Aitor frunció el ceño y se giró hacia Torres.
—No es un romance, tío, solo estamos hablando —protestó con un gesto exagerado—. ¿O ahora está prohibido conversar?

Torres levantó las manos en señal de rendición.
—Vale, vale… charla entonces.

Johana soltó una pequeña risa ahogada, y Aitor aprovechó para seguir conversando con ella.
—Entonces, ¿qué hiciste tú antes de que nos encontráramos? —preguntó, curioso.

Ella suspiró, intentando buscar fuerzas para responder.
—Evitar que me mataran… y fallar un par de veces —dijo con tono irónico—. Me crucé con algo… no sé qué era, pero olía a sangre a metros. No quise averiguar más.

Aitor escuchó en silencio, asintiendo.
—Ya… yo me topé con un par de zombies que parecían hacer footing. No te imaginas lo jodido que es correr con todo el equipo encima.

Johana sonrió un poco.
—Al menos no estabas solo… yo tuve que improvisar.

La conversación continuó, pausada, con comentarios sueltos y alguna que otra broma ligera para distraerla del dolor. Cada tanto, Johana tosía o escupía un poco de sangre, pero Aitor se mantenía junto a ella, más para que no se sintiera abandonada que por otra cosa.

En medio del silencio de los pasillos, aquel intercambio parecía casi normal, como si por unos minutos no estuvieran atrapados en un infierno subterráneo.

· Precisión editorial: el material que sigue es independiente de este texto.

(* ===== verification/GoUtf8.v ===== *)
(** * UTF-8 round trips and white space at the level of characters *)

From S2P Require Import Prelude GoString GoUnicode.
Open Scope Z_scope.

(** The numbers UTF-8 can carry. *)
Definition scalar (r : Z) : Prop := 0 <= r <= 0x10FFFF /\ ~ (0xD800 <= r <= 0xDFFF).

(** ** Bit operations as arithmetic *)

Lemma land_low a k : 0 <= a -> 0 <= k -> Z.land a (2 ^ k - 1) = a mod 2 ^ k.
Proof. intros Ha Hk. rewrite <- Z.land_ones by done. by rewrite Z.ones_equiv. Qed.

Lemma lor_shift a b k : 0 <= a -> 0 <= b < 2 ^ k -> 0 <= k -> Z.lor (Z.shiftl a k) b = a * 2 ^ k + b.
Proof.
  intros Ha Hb Hk. rewrite <- Z.shiftl_mul_pow2 by done. symmetry.
  rewrite Z.add_nocarry_lxor.
  - symmetry. rewrite <- Z.lxor_lor; [done|].
    apply Z.bits_inj'. intros n Hn. rewrite Z.land_spec, Z.bits_0.
    destruct (Z.ltb_spec n k).
    + by rewrite Z.shiftl_spec_low.
    + replace b with (b mod 2 ^ k) by (by apply Z.mod_small).
      by rewrite Z.mod_pow2_bits_high, andb_false_r.
  - apply Z.bits_inj'. intros n Hn. rewrite Z.land_spec, Z.bits_0.
    destruct (Z.ltb_spec n k).
    + by rewrite Z.shiftl_spec_low.
    + replace b with (b mod 2 ^ k) by (by apply Z.mod_small).
      by rewrite Z.mod_pow2_bits_high, andb_false_r.
Qed.

Lemma bz_zb_small z : 0 <= z < 256 -> bz (zb z) = z.
Proof. intros H. rewrite bz_zb. by apply Z.mod_small. Qed.

Lemma rune2_arith b0 b1 : rune2 b0 b1 = (bz b0 mod 32) * 64 + bz b1 mod 64.
Proof.
  pose proof (bz_range b0). pose proof (bz_range b1). unfold rune2.
  change 0x1F with (2 ^ 5 - 1). change 0x3F with (2 ^ 6 - 1). rewrite !land_low by lia.
  apply (lor_shift _ _ 6); [| |lia]; apply Z.mod_pos_bound || (apply Z.mod_pos_bound; lia); lia.
Qed.
(** [Record.Validate]. *)
Definition Record_Validate (r : Record_) : option error :=
  if negb (Version r =? RecordVersion)
  then Some (EText (!"unsupported instance record version " ++ itoa (Version r)))
  else if negb (idPattern (ID r)) then Some (EText (!"invalid instance ID " ++ quote (ID r)))
  else match ValidateName (Name r) with
  | Some err => Some (wrapf !"invalid instance name: " err)
  | None =>
      if PID r <=? 0 then Some (EText !"instance PID must be positive")
      else if negb (is_abs (ControlSocket r))
      then Some (EText !"instance control socket must be absolute")
      else if StartedAt r =? 0 then Some (EText !"instance start time is required")
      else if negb (is_abs (RecDirectory r))
      then Some (EText !"instance directory must be absolute")
      else let t := RecTarget r in
           if negb (is_abs (SocketPath t)) || (Generation t ==b []) ||
              (SessionID t ==b []) || (WindowID t ==b [])
           then Some (EText !"complete tmux target identity is required") else None
  end.

(** The loop of [derivedName]: unsafe characters become underscores, and it
    stops once 48 characters are written. *)
Fixpoint derive_loop (out : bytes) (rs : list (Z * nat)) : bytes :=
  match rs with
  | [] => out
  | (r, _) :: rs' =>
      let out := out ++ encode_rune (if unsafe_char r then 95 else r) in
      if rune_count out =? 48 then out else derive_loop out rs'
  end.

Definition derivedName (t : Target) : bytes :=
  let value := path_base (path_clean (Directory t)) in
  let value := if (value ==b !".") || (value ==b !"/") || (value ==b []) then WindowName t else value in
  let value := trim_space (derive_loop [] (runes value)) in
  if value ==b [] then !"wrap" else value.

Definition used_names (records : list Record_) : list bytes := !"all" :: map Name records.

Definition candidate_name (base : bytes) (suffix : nat) : bytes :=
  base ++ !"-" ++ itoa (Z.of_nat suffix).

(** The search for a free suffix.  One of the first [|used| + 1] suffixes is
    free, so that many steps suffice; the fuel never runs out. *)
Fixpoint choose_suffix (fuel suffix : nat) (base : bytes) (used : list bytes) : option bytes :=
  match fuel with
  | O => None
  | S fuel' =>
      let candidate := candidate_name base suffix in
      if candidate ∈b used then choose_suffix fuel' (S suffix) base used else Some candidate
  end.

Definition ChooseName (requested : bytes) (t : Target) (records : list Record_)
    : option (result bytes) :=
  let used := used_names records in
  if negb (requested ==b []) then
    Some (match ValidateName requested with
          | Some err => Err err
          | None =>
              if requested ==b !"all"
              then Err (EText (!"name " ++ [x22] ++ !"all" ++ [x22] ++ !" is reserved for wrap kill all"))
              else if requested ∈b used
              then Err (EText (!"wrap name " ++ quote requested ++ !" is already in use"))
              else Ok requested
          end)
  else
    let base := derivedName t in
    if negb (base ∈b used) then Some (Ok base)
    else Ok <$> choose_suffix (S (length used)) 2 base used.
End Names.
Lemma children_spec w dir name :
  name ∈ children w dir <-> (slash ∉ name) /\ name <> [] /\ is_Some (files w !! (dir_prefix dir ++ name)).
Proof.
  unfold children. rewrite merge_sort_Permutation, list_elem_of_omap. split.
  - intros (p & Hp & Hc). apply list_elem_of_fmap in Hp as ([p' n] & -> & Hin%elem_of_map_to_list).
    simpl in Hc. unfold child_name in Hc. destruct (has_prefix (dir_prefix dir) p') eqn:Hpre; [|done].
    apply has_prefix_spec in Hpre as [t ->]. rewrite drop_app_length in Hc.
    destruct (t ==b []) eqn:E1, (slash ∈b t) eqn:E2; simpl in Hc; simplify_eq. guards.
    split_and!; [done|done|by eexists].
  - intros (Hs & Hne & n & Hn). exists (dir_prefix dir ++ name). split.
    + apply list_elem_of_fmap. exists (dir_prefix dir ++ name, n). split; [done|by apply elem_of_map_to_list].
    + unfold child_name. rewrite has_prefix_app, drop_app_length.
      by rewrite !bool_decide_false by done.
Qed.

Hypothesis Hreads : reads_ok o.

Definition entry_holds (w : world) (name : bytes) (r : Record_) : Prop :=
  exists n, files w !! path_join [InstancesDir s; name] = Some n /\ n_kind n = KRegular /\
    parse_record (n_data n) = Ok r /\ trim_suffix !".json" name = ID r.

Lemma read_entry_spec name w :
  exists res w', read_entry o s name w = (res, w') /\ files w' = files w /\
    (forall r, res = Ok r <-> entry_holds w name r).
Proof.
  set (path := path_join [InstancesDir s; name]).
  unfold read_entry, readRecord, os_bind, Lstat, ReadFile, entry_holds. fold path.
  rewrite call_none by apply (proj1 Hreads). simpl.
  destruct (files w !! path) as [n|] eqn:Hn.
  2:{ eexists _, _. split; [done|]. split; [done|]. intros r. split; [done|]. by intros (n & [=] & _). }
  destruct (negb (is_regular (info_of n)) || is_symlink (info_of n)) eqn:Hreg.
  { eexists _, _. split; [done|]. split; [done|]. intros r. split; [done|].
    intros (m & [= ->] & Hk & _). unfold is_regular, is_symlink, info_of in Hreg. simpl in Hreg.
    by rewrite Hk in Hreg. }
  assert (n_kind n = KRegular) as Hk.
  { unfold is_regular, is_symlink, info_of in Hreg. simpl in Hreg. by destruct (n_kind n). }
  rewrite call_none by apply (proj1 Hreads). simpl. unfold follow. simpl. rewrite Hn, Hk. simpl. rewrite Hk.
  destruct (parse_record (n_data n)) as [r0|e] eqn:Hp.
  - destruct (trim_suffix !".json" name ==b ID r0) eqn:Hid; guards; cbn [negb];
      eexists _, _; (split; [done|]); (split; [done|]); intros r; split.
    + intros [= <-]. by exists n.
    + intros (m & [= <-] & _ & Hp2 & _). congruence.
    + done.
    + intros (m & [= <-] & _ & Hp2 & Hi). congruence.
  - eexists _, _. split; [done|]. split; [done|]. intros r. split; [done|].
    intros (m & [= <-] & _ & Hp' & _). congruence.
Qed.

Lemma read_entries_spec names : forall w,
  exists recs probs w', read_entries o s names w = (Ok (recs, probs), w') /\ files w' = files w /\
    (forall r, r ∈ recs <-> exists name, name ∈ names /\ is_record_name name = true /\ entry_holds w name r).
Proof.
  induction names as [|name names IH]; intros w; simpl.
  - exists [], [], w. split; [done|]. split; [done|]. intros r. split; [by intros ?%not_elem_of_nil|].
    by intros (nm & ?%not_elem_of_nil & _).
  - destruct (is_record_name name) eqn:Hname; simpl.
    + unfold os_bind at 1, os_try. destruct (read_entry_spec name w) as (res & w1 & -> & Hf1 & Hres).
      unfold os_bind. destruct (IH w1) as (recs & probs & w2 & -> & Hf2 & Hrecs).
      assert (Hin : forall r, (exists nm, nm ∈ name :: names /\ is_record_name nm = true /\ entry_holds w nm r)
        <-> res = Ok r \/ r ∈ recs).
      { intros r. rewrite Hres, Hrecs. unfold entry_holds. rewrite Hf1. split.
        - intros (nm & [->|Hnm]%elem_of_cons & Hr & He); [by left|]. right. by exists nm.
        - intros [He|(nm & Hnm & Hr & He)]; [exists name|exists nm]; (split; [set_solver|]); done. }
      destruct res as [r0|e]; eexists _, _, w2; (split; [done|]); (split; [congruence|]);
        intros r; rewrite Hin; simpl; [|naive_solver].
      rewrite elem_of_cons. naive_solver.
    + destruct (IH w) as (recs & probs & w2 & -> & Hf2 & Hrecs). exists recs, probs, w2.
      split; [done|]. split; [done|]. intros r. rewrite Hrecs. split.
      * intros (nm & Hnm & ?). exists nm. split; [set_solver|done].
      * intros (nm & [->|Hnm]%elem_of_cons & Hr & He); [congruence|]. by exists nm.
Qed.

Lemma entry_stored w name r :
  is_record_name name = true -> (slash ∉ name) -> entry_holds w name r -> stored w r.
Proof.
  intros Hr Hs (n & Hn & Hk & Hp & Hid). exists n.
  enough (record_path s (ID r) = path_join [InstancesDir s; name]) as -> by done.
  unfold record_path. do 2 f_equal. rewrite <- Hid.
  unfold is_record_name in Hr. apply andb_true_iff in Hr as [_ Hsuf].
  apply has_suffix_spec in Hsuf as [t ->]. by rewrite trim_suffix_app.
Qed.

Lemma stored_entry w r :
  stored w r -> exists name, name ∈ children w (InstancesDir s) /\ is_record_name name = true /\
    entry_holds w name r.
Proof.
  intros Hst. pose proof (stored_id w r Hst) as Hid. destruct Hst as (n & Hn & Hk & Hp).
  exists (ID r ++ !".json"). pose proof (json_name_simple _ Hid) as (Hsl & Hne & _).
  split_and!.
  - apply children_spec. split_and!; [done|done|]. exists n.
    by rewrite <- record_path_eq.
  - unfold is_record_name. rewrite has_suffix_app, andb_true_r. apply negb_true_iff.
    apply idPattern_cons in Hid as (c & rest & -> & Hc & _).
    apply id_byte_not in Hc as [_ Hc]. simpl. apply andb_false_iff. left.
    apply byte_eqb_false. congruence.
  - exists n. split_and!; [done|done|done|]. apply trim_suffix_app.
Qed.

(** Reading the directory returns exactly the stored records, or fails, and
    changes no file. *)
Lemma readAll_spec w :
  directory_at w (InstancesDir s) ->
  exists w', files w' = files w /\
    ((exists e, readAllUnlocked o s w = (Err e, w')) \/
     exists recs probs, readAllUnlocked o s w = (Ok (recs, probs), w') /\
       forall r, r ∈ recs <-> stored w r).
Proof.
  intros (d & Hd & Hdk). unfold readAllUnlocked, os_bind, os_wrap, ReadDir.
  destruct (call_cases o !"open" (InstancesDir s) (fun w =>
    match follow w (InstancesDir s) with
    | Some (d, n) => match n_kind n with
                     | KDirectory => (Ok (children w d), w)
                     | _ => (Err (ESys !"readdirent" (InstancesDir s) ENOTDIR), w)
                     end
    | None => (Err (ESys !"open" (InstancesDir s) ENOENT), w)
    end) w) as [[e ->]|[_ ->]]; [eexists; split; [|left; by eexists]; done|].
  unfold follow. simpl. rewrite Hd, Hdk. simpl. rewrite Hdk.
  destruct (read_entries_spec (children w (InstancesDir s)) (count_call w))
    as (recs & probs & w2 & Hre & Hf & Hin).
  change (children (count_call w) (InstancesDir s)) with (children w (InstancesDir s)). rewrite Hre.
  exists w2. split; [by rewrite Hf|]. right. eexists _, _. split; [done|]. intros r. simpl.
  rewrite merge_sort_Permutation, Hin. split.
  - intros (name & Hc & Hr & He). apply children_spec in Hc as (Hs & _ & _). by eapply entry_stored.
  - intros Hst. exact (stored_entry w r Hst).
Qed.
End Reading.
(** ** Concrete runs *)

Lemma moves_prepared `{UnicodeTables} o s u id w w' : prepare_step o s u id w = (Ok true, w') ->
  party_step o s Outside w (Prepared u id, w').
Proof. intros Hp. pose proof (p_prepare o s u id w) as Hs. by rewrite Hp in Hs. Qed.

Lemma moves_opened `{UnicodeTables} o s u id w f w' : open_step o s u id w = (Ok f, w') ->
  party_step o s (Prepared u id) w (Opened u id f, w').
Proof. intros Hp. pose proof (p_open o s u id w) as Hs. by rewrite Hp in Hs. Qed.

Section Example.
#[local] Abbreviation id := (!"abc123" : bytes).
#[local] Abbreviation worker_prepares := (prepare_step no_faults demo_store Worker id).
#[local] Abbreviation worker_opens := (open_step no_faults demo_store Worker id).

(** One worker opens and locks its lease; a second one opens it then. *)
Definition file_of (r : result file * world) : file :=
  match fst r with Ok f => f | Err _ => {| f_path := []; f_info := info_of (new_node empty_world KRegular 0) |} end.
Definition demo_prepared : result bool * world := worker_prepares empty_world.
Definition demo_opened : result file * world := worker_opens (snd demo_prepared).
Definition demo_locked : result () * world := lock_step no_faults Worker (file_of demo_opened) (snd demo_opened).
Definition demo_prepared2 : result bool * world := worker_prepares (snd demo_locked).
Definition demo_opened2 : result file * world := worker_opens (snd demo_prepared2).

Lemma from_ok {A} (m : os A) w a : fst (m w) = Ok a -> m w = (Ok a, snd (m w)).
Proof. destruct (m w). cbn. by intros ->. Qed.

Lemma place_ok s w id f : option_map (fun n => (n_kind n, n_ino n)) (files w !! lease_path s id) = Some (KRegular, i_ino (f_info f)) ->
  in_place s w id f.
Proof. unfold in_place. destruct (files w !! _) as [n|]; [|done]. cbn. intros [= ? ?]. by exists n. Qed.

Lemma demo_steps : exists w1 f w2 w3 w4 f2 w5,
  worker_prepares empty_world = (Ok true, w1) /\ worker_opens w1 = (Ok f, w2) /\ in_place demo_store w2 id f /\
  lock_step no_faults Worker f w2 = (Ok (), w3) /\ worker_prepares w3 = (Ok true, w4) /\ worker_opens w4 = (Ok f2, w5).
Proof.
  exists (snd demo_prepared), (file_of demo_opened), (snd demo_opened), (snd demo_locked), (snd demo_prepared2),
    (file_of demo_opened2), (snd demo_opened2).
  unfold demo_opened2, demo_prepared2, demo_locked, demo_opened, demo_prepared.
  split_and!; [| |apply place_ok| | |]; [apply from_ok|apply from_ok| |apply from_ok|apply from_ok|apply from_ok];
    vm_compute; reflexivity.
Qed.
(** [input] is what the connection delivers before it ends or times out. *)
Definition readRequest (input : bytes) : result Request :=
  let '(data, delimited) := read_bytes x0a (take (Z.to_nat (MaxRequestBytes + 1)) input) in
  fail_if MaxRequestBytes <? len data with EText !"control request is too large";;
  fail_if negb delimited with EText !"control request must end with a newline";;
  match decode_request data with
  | Err err => Err (wrapf !"invalid control request: " err)
  | Ok (request, rest) =>
      match decode_trailing rest with
      | Err err =>
          fail_if negb (errors_is IoEOF err) with EText !"control request contains trailing JSON";;
          match Request_validate request with
          | Some err => Err err
          | None => Ok request
          end
      | Ok _ => Err (EText !"control request contains trailing JSON")
      end
  end.

Definition responseError (err : error) : bytes * bytes :=
  if errors_is ErrNotReady err then (CodeNotReady, sentinel_text ErrNotReady)
  else (CodeInternal, !"Wrap operation failed").

Definition operation_reply (r : result Status) : response :=
  match r with
  | Ok status => status_reply status
  | Err err => {| rspStatus := None; rspError := Some (responseError err) |}
  end.

(** What a valid request does: the reply written, whether the server stops
    after it, and the handler's new state. *)
Definition operate {X} (hd : Handler X) (request : Request) (h : X) : option response * bool * X :=
  if Action request ==b ActionStatus then (Some (status_reply (h_Status hd h)), false, h)
  else if Action request ==b ActionRename then
    let '(r, h) := h_Rename hd (ReqName request) h in (Some (operation_reply r), false, h)
  else if Action request ==b ActionRotate then
    let '(r, h) := h_Rotate hd h in (Some (operation_reply r), false, h)
  else if Action request ==b ActionShutdown then
    let '(err, h) := h_Shutdown hd h in
    let status := h_Status hd h in
    match err with
    | Err err => (Some (operation_reply (Err err)), false, h)
    | Ok _ => (Some (status_reply status), true, h)
    end
  else (None, false, h).

Definition handle {X} (hd : Handler X) (instanceID input : bytes) (h : X) : option response * bool * X :=
  match readRequest input with
  | Err requestErr => (Some (error_reply CodeInvalidRequest (error_text requestErr)), false, h)
  | Ok request =>
      if negb (InstanceID request ==b instanceID)
      then (Some (error_reply CodeNotFound !"Wrap instance not found"), false, h)
      else operate hd request h
  end.

End Server.

(** ** The accept loop

    Each connection is served by a goroutine: it reads its request, answers a
    status at once, runs any other operation under the mutex [opMu], then writes
    the reply, and after a shutdown stops the server.  An operation of the
    handler is not one step: [Stepped] says how it goes on, a step at a time, on
    the handler's state, and others run in between.  The loop returns when
    accepting fails; [Serve] returns once all connections are finished. *)

(** What runs under the mutex, as a whole. *)
Definition locked_call {X} (hd : Handler X) (request : Request) (h : X) : result Status * X :=
  if Action request ==b ActionRename then h_Rename hd (ReqName request) h
  else if Action request ==b ActionRotate then h_Rotate hd h
  else let '(err, h) := h_Shutdown hd h in
       (match err with Err err => Err err | Ok _ => Ok (h_Status hd h) end, h).

(** The steps of the locked operations of a handler: where they begin, how they
    go on, and what they return.  Undisturbed, they do what the handler says. *)
Record Stepped {X : Type} (hd : Handler X) := {
  Local : Type;
  op_begins : Request -> Local;
  op_step : Local * X -> Local * X -> Prop;
  op_returns : Local -> option (result Status);
  op_law : forall request h l h' r, Action request <> ActionStatus ->
    rtc op_step (op_begins request, h) (l, h') -> op_returns l = Some r -> locked_call hd request h = (r, h')
}.
Arguments Local {X hd}. Arguments op_begins {X hd}. Arguments op_step {X hd}. Arguments op_returns {X hd}.

Inductive phase (L : Type) :=
| Arrived (input : bytes)
| Waiting (input : bytes) (request : Request)              (* at [opMu.Lock] *)
| Running (input : bytes) (request : Request) (at_ : L)    (* holds [opMu] *)
| Replying (input : bytes) (reply : option response) (stops : bool)
| Finished (input : bytes) (reply : option response).
Arguments Arrived {L}. Arguments Waiting {L}. Arguments Running {L}. Arguments Replying {L}. Arguments Finished {L}.

Record serving (X L : Type) := {
  sv_handler : X;
  sv_conns : list (phase L);
  sv_opMu : option nat;                 (* the connection that has the mutex *)
  sv_open : bool;                       (* the listener *)
  sv_stop : bool;                       (* channel [stop] is closed *)
  sv_ctx : option error;                (* [ctx.Err()] *)
  sv_result : option (option error)     (* what the loop returned *)
}.
Arguments sv_handler {X L}. Arguments sv_conns {X L}. Arguments sv_opMu {X L}. Arguments sv_open {X L}.
Arguments sv_stop {X L}. Arguments sv_ctx {X L}. Arguments sv_result {X L}.
#[export] Instance eta_serving X L : Eta (serving X L) := fun st =>
  {| sv_handler := sv_handler st; sv_conns := sv_conns st; sv_opMu := sv_opMu st; sv_open := sv_open st;
     sv_stop := sv_stop st; sv_ctx := sv_ctx st; sv_result := sv_result st |}.

Section Loop.
Context `{UnicodeTables} `{ControlCodec} {X : Type} {hd : Handler X} (sd : Stepped hd) (instanceID : bytes).
#[local] Abbreviation state := (serving X (Local sd)).

Definition goes (st : state) (i : nat) (c : phase (Local sd)) : state := st <| sv_conns := <[i := c]> (sv_conns st) |>.

(** The goroutine of a connection up to its reply, or to the mutex. *)
Definition read_step (st : state) (i : nat) (input : bytes) : state :=
  goes st i
    match readRequest input with
    | Err requestErr => Replying input (Some (error_reply CodeInvalidRequest (error_text requestErr))) false
    | Ok request =>
        if negb (InstanceID request ==b instanceID)
        then Replying input (Some (error_reply CodeNotFound !"Wrap instance not found")) false
        else if Action request ==b ActionStatus
        then Replying input (Some (status_reply (h_Status hd (sv_handler st)))) false
        else if (Action request ==b ActionRename) || (Action request ==b ActionRotate) || (Action request ==b ActionShutdown)
        then Waiting input request
        else Replying input None false
    end.
Definition lock_step (st : state) (i : nat) (input : bytes) (request : Request) : state :=
  (goes st i (Running input request (op_begins sd request))) <| sv_opMu := Some i |>.
Definition unlock_step (st : state) (i : nat) (input : bytes) (request : Request) (r : result Status) : state :=
  (goes st i (Replying input (Some (operation_reply r))
                ((Action request ==b ActionShutdown) && match r with Ok _ => true | Err _ => false end)))
    <| sv_opMu := None |>.
(** The reply, and after it [stopOnce]. *)
Definition finish (st : state) (i : nat) (input : bytes) (reply : option response) (stops : bool) : state :=
  (goes st i (Finished input reply)) <| sv_open := sv_open st && negb stops |> <| sv_stop := sv_stop st || stops |>.
(** [AcceptUnix] returned an error. *)
Definition accept_failed (st : state) (err : error) : state :=
  st <| sv_result := Some (if sv_stop st then None else
       match sv_ctx st with
       | Some e => Some e
       | None => Some (wrapf !"accept control connection: " err)
       end) |>.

Los pasos resonaron por el pasillo, secos y pesados, haciendo que Aitor y el médico levantaran las armas de inmediato. Johana, aunque apenas consciente, intentó girar la cabeza, inquieta.

Unos segundos después, las siluetas aparecieron en el marco: Martínez al frente, Salazar detrás de él, y Cárdenas cerrando el grupo con la minigun al hombro. El alivio inicial se mezcló con la preocupación al ver el estado de Salazar: la ropa empapada de sangre, manchas oscuras en el rostro y un andar algo tambaleante.

El médico reaccionó al instante.
—¡Salazar, siéntate! —ordenó, ya revisando la fuente de la sangre. No tardó en descubrir que no toda era suya; parte pertenecía a algo que ya no respiraba.

Cárdenas, con el ceño fruncido y sin detenerse, lanzó un pequeño frasco hacia Aitor.
—Sedantes —dijo de forma seca, casi como un bufido—. Úsalos bien.

Aitor atrapó el frasco y se arrodilló junto a Johana.
—Vamos, esto te va a ayudar… —murmuró, mientras le daba un par de pastillas contra el dolor.

Ella las miró con desconfianza, pero dejó que él le ayudara a incorporarse un poco. Con cuidado, Aitor sostuvo la botella de agua junto a sus labios y le limpió los restos de sangre con un trozo de tela antes de que bebiera. Johana tragó con dificultad, soltando un leve quejido en el proceso, y después volvió a dejarse caer lentamente sobre la manta que la cubría.

—Descansa… —susurró Aitor, acomodándole el cabello para que no quedara pegado a su rostro.

El ambiente quedó en silencio, roto solo por el sonido del médico atendiendo a Salazar y el lejano zumbido del intercomunicador en standby.